Vectorization of double for loop including sine of two variables

Question

I need to numerically evaluate some integrals which are all of the form shown in this image:

These integrals are the matrix elements of a N x N matrix, so I need to evaluate them for all possible combinations of n and m in the range of 1 to N. The integrals are symmetric in n and m which I have implemented in my current nested for loop approach:

function [V] = coulomb3(N, l, R, R0, c, x)
r1 = 0.01:x:R;
r2 = R:x:R0;
r = [r1 r2];
rl1 = r1.^(2*l);
rl2 = r2.^(2*l);
sines = zeros(N, length(r));
V = zeros(N, N);
for i = 1:N;
    sines(i, :) = sin(i*pi*r/R0);
end

x1 = length(r1);
x2 = length(r);
for nn = 1:N
    for mm = 1:nn
        f1 = (1/6)*rl1.*r1.^2.*sines(nn, 1:x1).*sines(mm, 1:x1);
        f2 = ((R^2/2)*rl2 - (R^3/3)*rl2.*r2.^(-1)).*sines(nn, x1+1:x2).*sines(mm, x1+1:x2);
        value = 4*pi*c*x*trapz([f1 f2]);
        V(nn, mm) = value;
        V(mm, nn) = value;
    end
end

I figured that calling sin(x) in the loop was a bad idea, so I calculate all the needed values and store them. To evaluate the integrals I used trapz, but as the first and the second/third integrals have different ranges the function values need to be calculated separately and then combined.

I've tried a couple different ways of vectorization but the only one that gives the correct results takes much longer than the above loop (used gmultiply but the arrays created are enourmous). I've also made an analytical solution (which is possible assuming m and n are integers and R0 > R > 0) but these solutions involve a cosine integral (cosint in MATLAB) function which is extremely slow for large N.

I'm not sure the entire thing can be vectorized without creating very large arrays, but the inner loop at least should be possible. Any ideas would be be greatly appreciated!

The inputs I use currently are:

R0 = 1000;
R = 8.4691;
c = 0.393*10^(-2);
x = 0.01;
l = 0 # Can reasonably be 0-6;
N = 20; # Increasing the value will give the same results, 
# but I would like to be able to do at least N = 600;

Using these values

V(1, 1:3) = 873,379900963549    -5,80688363271849   -3,38139152472590

Although the diagonal values never converge with increasing R0 so they are less interesting.

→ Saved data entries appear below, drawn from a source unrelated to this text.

(* ===== verification/AcSimMain.v ===== *)
(** * The simulator generator: the driver

    [main] of [archc/src/acsim/acsim.c] from the parsed description on: sizes that
    were not declared, the order of the bits, the decoder, and the files in the
    order they are written.  The first file that cannot be opened ends the run,
    the files before it stay. *)
From S2P Require Import Prelude CString DecTypes CoreActions AsmTypes BinUtils AcDecoder AcSim AcSimRes AcSimIsa AcSimProc AcSimFiles.

Definition file : Type := string * string.

(** The version and the directories of the installation. *)
Record installation := MkInstall { ACVERSION : string; BINDIR : string; INCLUDEDIR : string; LIBDIR : string }.

(** What [main] does to the description before the first file: [m] is what the
    parser left, [host_big] the byte order of the host. *)
Definition prepare (host_big : bool) (m : model) : exec model :=
  let wordsize := if wordsize =? 0 then 32 else wordsize in
  let fetchsize := if fetchsize =? 0 then wordsize else fetchsize in
  let match_endian := if (if host_big then 1 else 0) =? ac_tgt_endian then 1 else 0 in
  let formats := if ac_tgt_endian =? 0 then invert_fields format_ins_list else format_ins_list in
  decoder ← CreateDecoder formats instr_list;
  Ret (Build_model project_name upper_project_name helper_contents wordsize fetchsize match_endian ac_tgt_endian
    HaveFormattedRegs HaveMemHier HaveTLMPorts HaveTLMIntrPorts HaveMultiCycleIns HaveCycleRange
    (full_formats decoder) format_reg_list common_instr_field_list (full_instructions decoder) group_list
    storage_list tlm_intr_port_list fetch_device (full_nFields decoder) instr_num format_num largest_format_size).

Section files.
Context `{!options} `{!model}.

(** A file of the model. *)
Definition named (suffix : string) : string := project_name +:+ suffix.

Definition regs_step : list (string * exec string) :=
  let name := named "_fmt_regs.H" in
  if negb HaveFormattedRegs then []
  else match CreateRegsHeader with
       | Ret None => []
       | Ret (Some t) => [(name, Ret t)]
       | Exit msg => [(name, Exit msg)]
       | Crash => [(name, Crash)]
       end.

Definition when_files (b : bool) (l : list (string * exec string)) : list (string * exec string) := if b then l else [].

(** The files in order; [load_device] is chosen with [<arch>_arch.cpp]. *)
Definition steps (inst : installation) (conf : configuration) : list (string * exec string) :=
  let behaviors := with_formats instr_list in
  [(named "_arch.H", Ret CreateArchHeader);
   (named "_arch_ref.H", Ret CreateArchRefHeader);
   (named "_arch.cpp", fst <$> CreateArchImpl);
   (named "_arch_ref.cpp", Ret CreateArchRefImpl);
   (named "_isa.H", CreateISAHeader <$> behaviors);
   (named "_bhv_macros.H", behavior_macros <$> behaviors);
   (named "_decode_unit.H", Ret EmitDecodeUnitDeclaration);
   (named "_decode_unit.cpp", Ret EmitDecodeUnitImpl);
   (named ".H", Ret CreateProcessorHeader);
   (named ".cpp", b ← behaviors; CreateProcessorImpl b)]
  ++ regs_step
  ++ when_files HaveTLMIntrPorts
       [(named "_intr_handlers.H", Ret CreateIntrHeader);
        (named "_ih_bhv_macros.H", Ret CreateIntrMacrosHeader);
        (named "_intr_handlers.cpp.tmpl", Ret CreateIntrTmpl)]
  ++ when_files ACStatsFlag
       [(named "_stats.H.tmpl", Ret CreateStatsHeaderTmpl); (named "_stats.cpp.tmpl", Ret CreateStatsImplTmpl)]
  ++ when_files ACABIFlag [(named "_syscall.H.tmpl", Ret CreateArchSyscallHeader)]
  ++ [(named "_isa.cpp.tmpl", Ret behavior_template);
      (named "_isa_init.cpp", snd <$> CreateImplTmpl);
      (named "_parms.H", CreateParmHeader declist_num ∘ snd <$> CreateArchImpl);
      ("main.cpp.tmpl", Ret (CreateMainTmpl (ACVERSION inst)));
      ("Makefile.archc", CreateMakefile (BINDIR inst) (INCLUDEDIR inst) (LIBDIR inst) conf)].
End files.

(** Opens and writes one file after the other. *)
Fixpoint write_files (opens : string -> bool) (l : list (string * exec string)) : list file * exec () :=
  match l with
  | [] => ([], Ret ())
  | (name, text) :: l =>
      if opens name then
        match text with
        | Ret t => let '(files, r) := write_files opens l in ((name, t) :: files, r)
        | Exit msg => ([], Exit msg)
        | Crash => ([], Crash)
        end
      else ([], Exit (lit "ArchC could not open output file"))
  end.

Definition generate (host_big : bool) (opens : string -> bool) (inst : installation) (conf : configuration) (o : options) (m : model)
    : list file * exec () :=
  match prepare host_big m with
  | Ret m => write_files opens (@steps o m inst conf)
  | Exit msg => ([], Exit msg)
  | Crash => ([], Crash)
  end.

Does the code you posted give the correct result for the computation? — Dev-iL, Feb 27 '16 at 11:23
With a spacing of 0.01 the values are very close a couple samples I've calculated analytically in Maple, so I do believe it gives the correct results. — M-P, Feb 27 '16 at 11:45
Ok. Could you please give an example of some reasonable inputs? — Dev-iL, Feb 27 '16 at 11:48
What about `l` ? Make sure you post a [MCVE], with an emphasis on **runnable**. — Dev-iL, Feb 27 '16 at 12:00
I've added `l` values, given an example of the out values and made sure the code is runnable. — M-P, Feb 27 '16 at 12:12

score 2 · Answer 1 · edited May 23 '17 at 11:53

2

You will lose the gain from the symmetricity of the problem with my approach, but this means a factor of 2 loss. Odds are that you'll still benefit in the end.

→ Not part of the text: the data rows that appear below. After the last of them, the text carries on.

(* ===== verification/AcSimOk.v ===== *)
(** * The simulator generator: what its files say

    The tables that [AcSimIsa] prints are read back the way the decoder of the
    simulator reads them, by following pointers, and give the description the
    generator started from. *)
From S2P Require Import Prelude CString DecTypes CoreActions AsmTypes BinUtils AcDecoder AcDecoderOk AcSim AcSimRes AcSimIsa AcSimProc AcSimFiles AcSimMain.

(** ** Reading the tables *)

Section read.
Context {R A : Type} (item : R -> A) (next : R -> option Z).

(** The list behind a pointer to the element [i] of an array; no element or
    no end of the list is [None]. *)
Fixpoint follow (rows : list R) (fuel : nat) (i : Z) : option (list A) :=
  match fuel with
  | O => None
  | S fuel =>
      r ← rows !! Z.to_nat i;
      match next r with
      | None => Some [item r]
      | Some j => l ← follow rows fuel j; Some (item r :: l)
      end
  end.

(** The list that starts with the first element. *)
Definition elements (rows : list R) : option (list A) :=
  match rows with [] => Some [] | _ => follow rows (length rows) 0 end.

Lemma follow_nonempty rows fuel i l : follow rows fuel i = Some l -> l <> [].
Proof.
  destruct fuel; cbn; [discriminate|]. destruct (rows !! Z.to_nat i); cbn; [|discriminate].
  destruct (next r); [|congruence]. destruct (follow rows fuel z); cbn; congruence.
Qed.

(** A part of an array whose elements are chained in order. *)
Definition linked (base : Z) (rows : list R) : Prop :=
  forall k r, rows !! k = Some r -> next r = if (S k <? length rows)%nat then Some (base + Z.of_nat k + 1) else None.

Lemma linked_tail base r rows : linked base (r :: rows) -> linked (base + 1) rows.
Proof.
  intros H k r' Hk. rewrite (H (S k) r' Hk). cbn [length].
  change (S (S k) <? S (length rows))%nat with (S k <? length rows)%nat.
  destruct (S k <? length rows)%nat; [f_equal; lia|reflexivity].
Qed.

Lemma linked_cons base r rows :
  next r = match rows with [] => None | _ => Some (base + 1) end -> linked (base + 1) rows -> linked base (r :: rows).
Proof.
  intros Hr H k r' Hk. destruct k as [|k]; cbn in Hk.
  - injection Hk as <-. rewrite Hr. destruct rows; cbn; f_equal; lia.
  - rewrite (H k r' Hk). cbn [length]. change (S (S k) <? S (length rows))%nat with (S k <? length rows)%nat.
    destruct (S k <? length rows)%nat; [f_equal; lia|reflexivity].
Qed.

(** Such a part is read to its end. *)
Lemma follow_linked pre post rows fuel base :
  rows <> [] -> base = Z.of_nat (length pre) -> (length rows <= fuel)%nat -> linked base rows ->
  follow (pre ++ rows ++ post) fuel base = Some (map item rows).
Proof.
  revert pre fuel base. induction rows as [|r rows IH]; intros pre fuel base Hne Hb Hfuel Hl; [congruence|].
  destruct fuel as [|fuel]; cbn [length] in Hfuel; [lia|]. cbn [follow app].
  rewrite Hb, Nat2Z.id, lookup_app_r, Nat.sub_diag by lia. cbn. rewrite (Hl 0%nat r eq_refl). cbn [length].
  destruct rows as [|r' rows]; [reflexivity|]. cbn [length Nat.ltb Nat.leb]. rewrite Z.add_0_r.
  replace (pre ++ r :: (r' :: rows) ++ post) with ((pre ++ [r]) ++ (r' :: rows) ++ post) by (rewrite <- app_assoc; reflexivity).
  rewrite IH; [reflexivity|discriminate|rewrite length_app; cbn; lia|cbn in *; lia|]. eapply linked_tail; eassumption.
Qed.

Lemma elements_linked rows : linked 0 rows -> elements rows = Some (map item rows).
Proof.
  intros H. unfold elements. destruct rows as [|r rows]; [reflexivity|].
  pose proof (follow_linked [] [] (r :: rows) (length (r :: rows)) 0) as F. rewrite app_nil_r in F. cbn [app] in F.
  apply F; [discriminate|reflexivity|lia|assumption].
Qed.

Lemma rows_from_length {B} (row : Z -> B -> option Z -> R) i l : length (rows_from row i l) = length l.
Proof. revert i. induction l as [|x l IH]; intros i; cbn; [|rewrite IH]; reflexivity. Qed.

Lemma rows_from_linked {B} (row : Z -> B -> option Z -> R) i l :
  (forall i x n, next (row i x n) = n) -> linked i (rows_from row i l).
Proof.
  intros H. revert i. induction l as [|x l IH]; intros i; cbn; [intros k r Hk; discriminate|].
  apply linked_cons; [|apply IH]. rewrite H. destruct l; reflexivity.
Qed.

Lemma rows_from_items {B} (row : Z -> B -> option Z -> R) (g : B -> A) i l :
  (forall i x n, item (row i x n) = g x) -> map item (rows_from row i l) = map g l.
Proof. intros H. revert i. induction l as [|x l IH]; intros i; cbn; [|rewrite H, IH]; reflexivity. Qed.
End read.

(** The formats behind the first row, with the fields behind their pointers. *)
Definition read_format (fields : list field_row) (r : format_row) : option ac_dec_format :=
  MkFormat (fmr_id r) (fmr_name r) (fmr_size r) <$> follow fr_field fr_next fields (length fields) (fmr_fields r).
Definition read_formats (fields : list field_row) (formats : list format_row) : option (list ac_dec_format) :=
  rs ← elements id fmr_next formats; mapM (read_format fields) rs.

(** The instructions with their decode lists. *)
Definition read_instr (decs : list dec_row) (r : instr_row) : option ac_dec_instr :=
  (fun l => set_i_dec_list l (ir_instr r)) <$> follow dr_dec dr_next decs (length decs) (ir_dec r).
Definition read_instrs (decs : list dec_row) (instrs : list instr_row) : option (list ac_dec_instr) :=
  rs ← elements id ir_next instrs; mapM (read_instr decs) rs.

(** ** Arrays that hold several lists *)

Section blocks.
Context {R A B : Type} (item : R -> A) (next : R -> option Z) (row : Z -> B -> option Z -> R) (g : B -> A).
Hypothesis next_row : forall i x n, next (row i x n) = n.
Hypothesis item_row : forall i x n, item (row i x n) = g x.

(** The rows of one list after the other, numbered from [c]. *)
Fixpoint blocks (c : Z) (ls : list (list B)) : list (list R) :=
  match ls with [] => [] | l :: ls => rows_from row c l :: blocks (c + Z.of_nat (length l)) ls end.

(** Where the list [k] starts. *)
Definition start (c : Z) (ls : list (list B)) (k : nat) : Z := c + Z.of_nat (length (concat (take k ls))).

Lemma start_0 c ls : start c ls 0 = c.
Proof. unfold start. rewrite take_0. cbn. lia. Qed.

Lemma start_S c l ls k : start c (l :: ls) (S k) = start (c + Z.of_nat (length l)) ls k.
Proof. unfold start. rewrite firstn_cons. cbn [concat]. rewrite length_app. lia. Qed.

Lemma blocks_length c ls : length (concat (blocks c ls)) = length (concat ls).
Proof. revert c. induction ls as [|l ls IH]; intros c; cbn; [reflexivity|]. rewrite !length_app, rows_from_length, IH. reflexivity. Qed.

(** A list that is not empty is read back. *)
Lemma follow_blocks pre c ls fuel k l :
  c = Z.of_nat (length pre) -> (length (concat ls) <= fuel)%nat -> ls !! k = Some l -> l <> [] ->
  follow item next (pre ++ concat (blocks c ls)) fuel (start c ls k) = Some (map g l).
Proof.
  revert pre c k. induction ls as [|l' ls IH]; intros pre c k Hc Hfuel Hk Hne; [discriminate|].
  cbn [concat] in Hfuel. rewrite length_app in Hfuel. cbn [blocks concat]. destruct k as [|k]; cbn in Hk.
  - injection Hk as ->. rewrite start_0, follow_linked.
    + f_equal. apply rows_from_items. assumption.
    + destruct l; cbn; congruence.
    + assumption.
    + rewrite rows_from_length. lia.
    + apply rows_from_linked. assumption.
  - rewrite start_S, app_assoc. apply IH; [|lia|assumption..]. rewrite length_app, rows_from_length. lia.
Qed.
End blocks.

Lemma field_rows_blocks c formats : field_rows c formats = blocks (fun _ => MkFieldRow) c (map fmt_fields formats).
Proof. revert c. induction formats as [|f fs IH]; intros c; cbn; [|rewrite IH]; reflexivity. Qed.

The idea is to use multidimensional arrays, making use of trapz supporting these inputs. I'll demonstrate the first term in your figure, as the two others should be done similarly, and the point is the technique:

r1 = 0.01:x:R;
r2 = R:x:R0;
r = [r1 r2].';
rl1 = r1.'.^(2*l);
rl2 = r2.'.^(2*l);
sines = zeros(length(r),N);       %// CHANGED!!
%// V = zeros(N, N);  not needed now, see later
%// you can define sines in a vectorized way as well:
sines = sin(r*(1:N)*pi/R0);     %//' now size [Nr, N] !

%// note that implicitly r is of size [Nr, 1, 1]
%// and sines is of size [Nr, N, 1]
sines2mat = permute(sines,[1, 3, 2]);  %// size [Nr, 1, N]

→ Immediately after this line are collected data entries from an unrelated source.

(** * Walker: a shallow embedding of the fetcher, the configuration loader
      and the dispatcher's empty-segment policy

    The Go sources embedded here are [fetcher.go], [config.go] and the
    mock server of [mocks.go], of package [walker].  Calls into other
    packages ([net/url], [net/http], [robotstxt], [html], [charset],
    [publicsuffix], [yaml], [time], [ioutil]) are taken as parameters
    gathered in a record, so that every definition below can be run on a
    concrete instance of them.  The dispatcher, whose source is not at
    hand, is modelled from its description.

    The definitions come first, one module per source file, each followed
    by a small instance to run it on; the properties follow. *)

From Stdlib Require Import ZArith QArith Qround String Ascii List Bool Lia.
From Stdlib Require Import Floats.SpecFloat.
From stdpp Require Import base option list sorting gmap strings pretty.

Local Open Scope string_scope.
Local Open Scope list_scope.
Local Open Scope Z_scope.

(** ** Go values shared by the packages *)

Module Go.

(** The Go [error] interface: [None] is [nil], [Some msg] an error whose
    [Error()] is [msg]. *)
Definition error : Type := option string.

(** A [(value, error)] pair as the library functions used here return it:
    either the value and a nil error, or a nil value and the error. *)
Inductive result (A : Type) : Type :=
| Ok (a : A)
| Err (msg : string).
Arguments Ok {A} a.
Arguments Err {A} msg.

(** How a call into code the caller does not know ends: it returns, or
    it panics. *)
Inductive attempt (A : Type) : Type :=
| Done (a : A)
| Panicked (msg : string).
Arguments Done {A} a.
Arguments Panicked {A} msg.

Definition ptr_of {A} (r : result A) : option A :=
  match r with Ok a => Some a | Err _ => None end.

Definition err_of {A} (r : result A) : error :=
  match r with Ok _ => None | Err msg => Some msg end.

(** [int] and [int64] are 64 bits wide; [time.Duration] is an [int64]
    count of nanoseconds. *)
Definition wrap64 (z : Z) : Z := (z + 2 ^ 63) mod 2 ^ 64 - 2 ^ 63.

Definition Duration : Type := Z.
Definition Nanosecond : Duration := 1.
Definition Microsecond : Duration := 1000 * Nanosecond.
Definition Millisecond : Duration := 1000 * Microsecond.
Definition Second : Duration := 1000 * Millisecond.
Definition Minute : Duration := 60 * Second.
Definition Hour : Duration := 60 * Minute.

(** [time.Time] as seconds since January 1, year 1 and nanoseconds; the
    zero value is [{| sec := 0; nsec := 0 |}]. *)
Record Time : Type := mkTime { sec : Z; nsec : Z }.

Definition zeroTime : Time := mkTime 0 0.
Definition unixToInternal : Z := (1969 * 365 + 1969 / 4 - 1969 / 100 + 1969 / 400) * 86400.
Definition time_Unix (s ns : Z) : Time := mkTime (s + unixToInternal) ns.

Definition byte : Type := Ascii.ascii.

(** [strings.HasPrefix] *)
Definition HasPrefix (s p : string) : bool := String.prefix p s.

End Go.
Export Go.

(** ** Package [walker], file fetcher.go *)

Module Walker.

(** [url.URL] of net/url. *)
Record url_URL : Type := mk_url {
  Scheme : string;
  Opaque : string;
  User : option string;
  Host : string;
  Path : string;
  RawQuery : string;
  Fragment : string
}.

Definition set_Scheme (s : string) (u : url_URL) : url_URL :=
  mk_url s (Opaque u) (User u) (Host u) (Path u) (RawQuery u) (Fragment u).
Definition set_Host (h : string) (u : url_URL) : url_URL :=
  mk_url (Scheme u) (Opaque u) (User u) h (Path u) (RawQuery u) (Fragment u).

(** [NotYetCrawled], set by [init] to [time.Unix(0, 0)]. *)
Definition NotYetCrawled : Time := time_Unix 0 0.

(** [type URL struct { *url.URL; LastCrawled time.Time }]: the embedded
    pointer may be nil. *)
Record URL : Type := mkURL {
  URL_ : option url_URL;
  LastCrawled : Time
}.

(** [http.Response], with the parts the fetcher looks at.  The body is a
    stream: the bytes still to be read and the error the read ends with
    (nil at a clean end of file). *)
Record Body : Type := mkBody { unread : list byte; read_err : error }.

Record Response : Type := mkResponse {
  Status : string;
  Header : gmap string (list string);
  RespBody : Body
}.

Definition set_Body (b : Body) (r : Response) : Response :=
  mkResponse (Status r) (Header r) b.

(** [ioutil.ReadAll]: everything up to the end of the stream, and the
    error met, if any; the stream is left drained. *)
Definition ioutil_ReadAll (b : Body) : list byte * error * Body :=
  (unread b, read_err b, mkBody [] (read_err b)).

(** [ioutil.NopCloser(bytes.NewReader(body))] *)
Definition bytes_NewReader (body : list byte) : Body := mkBody body None.

(** [http.Request] as built by [fetcher.fetch]. *)
Record Request : Type := mkRequest {
  Method : string;
  ReqURL : url_URL;
  ReqHeader : gmap string (list string)
}.

(** [robotstxt.Group]: its crawl delay and its [Test] method. *)
Record Group : Type := mkGroup {
  CrawlDelay : Duration;
  Test : string -> bool
}.

(** Tokens of [html.Tokenizer].  [ErrorToken] is what [Next] answers at
    the end of the stream, so a stream is a list of the other tokens. *)
Inductive TokenType : Type :=
| TextToken | StartTagToken | EndTagToken | SelfClosingTagToken
| CommentToken | DoctypeToken.

Record Token : Type := mkToken {
  tok_type : TokenType;
  tok_name : string;
  tok_attr : list (string * string)
}.

(** The functions of other packages that fetcher.go calls. *)
Record Library : Type := mkLibrary {
  (** [url.Parse] *)
  url_Parse : string -> result url_URL;
  (** the [String] method of [url.URL] *)
  url_String : url_URL -> string;
  (** [robotstxt.FromResponse] *)
  robotstxt_FromResponse : Response -> result (string -> option Group);
  (** [charset.NewReader(bytes.NewReader(contents), "text/html")]: the
      decoded bytes *)
  charset_NewReader : list byte -> result (list byte);
  (** the tokens [html.NewTokenizer] reads off a decoded stream *)
  html_tokens : list byte -> list Token
}.

(** The values of [Config] that fetcher.go mentions.  It converts
    [DefaultCrawlDelay] with [time.Duration(...) * time.Second], so the
    field is an [int] of seconds; [MaxHTTPContentSizeBytes] appears in a
    comment only. *)
Record FetcherConfig : Type := mkFetcherConfig {
  UserAgent : string;
  IgnoreTags : list string;
  DefaultCrawlDelay : Z;
  MaxHTTPContentSizeBytes : Z
}.

(** [FetchResults] *)
Record FetchResults : Type := mkFetchResults {
  fr_URL : URL;
  fr_Response : option Response;
  FetchError : error;
  FetchTime : Time;
  ExcludedByRobots : bool
}.

Definition set_ExcludedByRobots (b : bool) (fr : FetchResults) : FetchResults :=
  mkFetchResults (fr_URL fr) (fr_Response fr) (FetchError fr) (FetchTime fr) b.
Definition set_FetchTime (t : Time) (fr : FetchResults) : FetchResults :=
  mkFetchResults (fr_URL fr) (fr_Response fr) (FetchError fr) t (ExcludedByRobots fr).
Definition set_Response (r : option Response) (fr : FetchResults) : FetchResults :=
  mkFetchResults (fr_URL fr) r (FetchError fr) (FetchTime fr) (ExcludedByRobots fr).
Definition set_FetchError (e : error) (fr : FetchResults) : FetchResults :=
  mkFetchResults (fr_URL fr) (fr_Response fr) e (FetchTime fr) (ExcludedByRobots fr).

(** *** Effects

    What a fetcher does to the world, in program order: the calls on
    [fm.Datastore], [fm.Handler] and the HTTP client, the sleeps, and the
    channel operations.  Calls that take a [*FetchResults] are recorded
    with the value it points to at the call.  The methods of the
    datastore that return nothing are taken to return and to leave what
    they are given as it is, as [MockDatastore] of mocks.go does; the
    handler is asked, since it is given the pointer the fetcher goes on
    with, and [MockHandler] of mocks.go writes through it and can
    panic. *)
Inductive Event : Type :=
| EvUnclaimHost (host : string)
| EvPollQuit (received : bool)
| EvDone
| EvClaimNewHost (host : string)
| EvSleep (d : Duration)
| EvLinksForHost (host : string)
| EvHttpDo (req : Request)
| EvStoreURLFetchResults (fr : FetchResults)
| EvStoreParsedURL (u : URL) (fr : FetchResults)
| EvHandleResponse (fr : FetchResults).

(** What the world answers.  Every answer may depend on the instant of
    the call, counted as the number of events before it. *)
Record World : Type := mkWorld {
  (** [fm.Datastore.ClaimNewHost()] *)
  ClaimNewHost : nat -> string;
  (** the links read off the channel of [fm.Datastore.LinksForHost(host)] *)
  LinksForHost : nat -> string -> list URL;
  (** [f.httpclient.Do(req)] *)
  http_Do : nat -> Request -> result Response;
  (** whether [stop] is blocked sending on [f.quit] *)
  quit_signaled : nat -> bool;
  (** [time.Now()] *)
  time_Now : nat -> Time;
  (** [fm.Handler.HandleResponse(fr)]: the value it leaves in [*fr] when
      it returns, or the value it panics with *)
  Handler_HandleResponse : nat -> FetchResults -> attempt FetchResults
}.

(** How a computation ends: with a value, in a run-time panic, or not
    within the iterations allowed to the outer loop. *)
Inductive outcome (A : Type) : Type :=
| Val (a : A)
| Panic (msg : string)
| OutOfFuel.
Arguments Val {A} a.
Arguments Panic {A} msg.
Arguments OutOfFuel {A}.

(** A computation started at instant [now] ends in an outcome and has
    emitted a list of events. *)
Definition M (A : Type) : Type := nat -> outcome A * list Event.

#[export] Instance M_ret : MRet M := fun A a _ => (Val a, []).

#[export] Instance M_bind : MBind M := fun A B k m now =>
  match m now with
  | (Val a, evs) =>
      let (o, evs') := k a (length evs + now)%nat in (o, evs ++ evs')
  | (Panic msg, evs) => (Panic msg, evs)
  | (OutOfFuel, evs) => (OutOfFuel, evs)
  end.

Definition emit (e : Event) : M unit := fun _ => (Val (), [e]).
Definition call {A} (answer : nat -> A) (e : A -> Event) : M A :=
  fun now => (Val (answer now), [e (answer now)]).
Definition observe {A} (answer : nat -> A) : M A :=
  fun now => (Val (answer now), []).
Definition panic {A} (msg : string) : M A := fun _ => (Panic msg, []).
Definition out_of_fuel {A} : M A := fun _ => (OutOfFuel, []).

(** The fields of [fetcher] that [start] assigns. *)
Record fetcher : Type := mkFetcher {
  host : string;
  robots : option Group;
  crawldelay : Duration
}.

Section Fetcher.

Variable lib : Library.
Variable Config : FetcherConfig.

(** [ParseURL]; the result is [&URL{...}], a pointer that [CreateURL]
    can return nil in its place, hence the [option]. *)
Definition ParseURL (ref : string) : option URL * error :=
  let r := url_Parse lib ref in
  (Some (mkURL (ptr_of r) NotYetCrawled), err_of r).

(** [getIncludedTags] *)
Definition getIncludedTags : gmap string bool :=
  let tags : gmap string bool :=
    <["a" := true]> (<["area" := true]> (<["form" := true]>
    (<["frame" := true]> (<["iframe" := true]> (<["script" := true]>
    (<["link" := true]> (<["img" := true]> ∅))))))) in
  foldl (fun tags t => delete t tags) tags (IgnoreTags Config).

(** [parseAnchorAttrs].  [attrs] are the attributes [TagAttr] has not
    yet returned; on an exhausted tag [TagAttr] answers
    [(nil, nil, false)]. *)
Fixpoint parseAnchorAttrs (attrs : list (string * string)) (links : list URL)
  : list URL :=
  match attrs with
  | [] => links
  | (key, val) :: rest =>
      let links :=
        if String.eqb key "href" then
          match ParseURL val with
          | (Some u, None) => links ++ [u]
          | _ => links
          end
        else links in
      match rest with
      | [] => links
      | _ :: _ => parseAnchorAttrs rest links
      end
  end.

(** The token loop of [getLinks]. *)
Fixpoint getLinks_loop (tags : gmap string bool) (toks : list Token)
  (links : list URL) : list URL :=
  match toks with
  | [] => links
  | t :: toks =>
      match tok_type t with
      | StartTagToken =>
          let hasAttrs := negb (bool_decide (tok_attr t = [])) in
          if hasAttrs && default false (tags !! tok_name t)
          then getLinks_loop tags toks (parseAnchorAttrs (tok_attr t) links)
          else getLinks_loop tags toks links
      | _ => getLinks_loop tags toks links
      end
  end.

(** [getLinks] *)
Definition getLinks (contents : list byte) : list URL * error :=
  match charset_NewReader lib contents with
  | Err e => ([], Some e)
  | Ok utf8Reader =>
      (getLinks_loop getIncludedTags (html_tokens lib utf8Reader) [], None)
  end.

(** [isHTML] *)
Definition isHTML (r : option Response) : bool :=
  match r with
  | None => false
  | Some r =>
      existsb (fun ct => HasPrefix ct "text/html")
              (default [] (Header r !! "Content-Type"))
  end.

Variable world : World.

(** Selecting a field of the embedded [*url.URL], or calling one of its
    methods, panics on a nil pointer. *)
Definition deref (u : URL) : M url_URL :=
  match URL_ u with
  | Some x => mret x
  | None => panic "invalid memory address or nil pointer dereference"
  end.

Definition URL_String (u : URL) : M string :=
  x ← deref u; mret (url_String lib x).

(** [http.NewRequest(method, urlStr, nil)] parses [urlStr] with
    [url.Parse]. *)
Definition http_NewRequest (method urlStr : string) : result Request :=
  match url_Parse lib urlStr with
  | Ok u => Ok (mkRequest method u ∅)
  | Err e => Err e
  end.

Definition Header_Set (key value : string) (req : Request) : Request :=
  mkRequest (Method req) (ReqURL req) (<[key := [value]]> (ReqHeader req)).

(** [fetcher.fetch] *)
Definition fetch (u : URL) : M (result Response) :=
  s ← URL_String u;
  match http_NewRequest "GET" s with
  | Err err =>
      mret (Err ("Failed to create new request object for " +:+ s
                 +:+ "): " +:+ err))
  | Ok req =>
      let req := Header_Set "User-Agent" (UserAgent Config) req in
      call (fun now => http_Do world now req) (fun _ => EvHttpDo req)
  end.

(** The URL [fetchRobots] builds for a host. *)
Definition robots_url (host : string) : URL :=
  mkURL (Some (mk_url "http" "" None host "robots.txt" "" "")) zeroTime.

%// the first term in V: perform integral along first dimension
%//V1 = 1/6*squeeze(trapz(bsxfun(@times,bsxfun(@times,r.^(2*l+2),sines),sines2mat),1))*x;  %// 4*pi*c prefactor might be physics, not math
V1 = 1/6*permute(trapz(bsxfun(@times,bsxfun(@times,r.^(2*l+2),sines),sines2mat),1),[2,3,1])*x;  %// 4*pi*c prefactor might be physics, not math

The key point is that bsxfun(@times,r.^(2*l+2),sines) is a matrix of size [Nr,N,1], which is again multiplied by sines2mat using bsxfun, the result is of size [Nr,N,N] and an element (k1,k2,k3) corresponds to an integrand at radial point k1, n=k2 and m=k3. Using trapz() with explicitly the first dimension (which would be default) reduces this to an array of size [1,N,N], which is just what you need after a good squeeze(). Update: as per @Dev-iL's comment you should use permute instead of squeeze to get rid of the leading singleton dimension, as that might be more efficent.

The two other terms can be handled the same way, and of course it might still help if you restructure the integrals based on overlapping and non-overlapping parts.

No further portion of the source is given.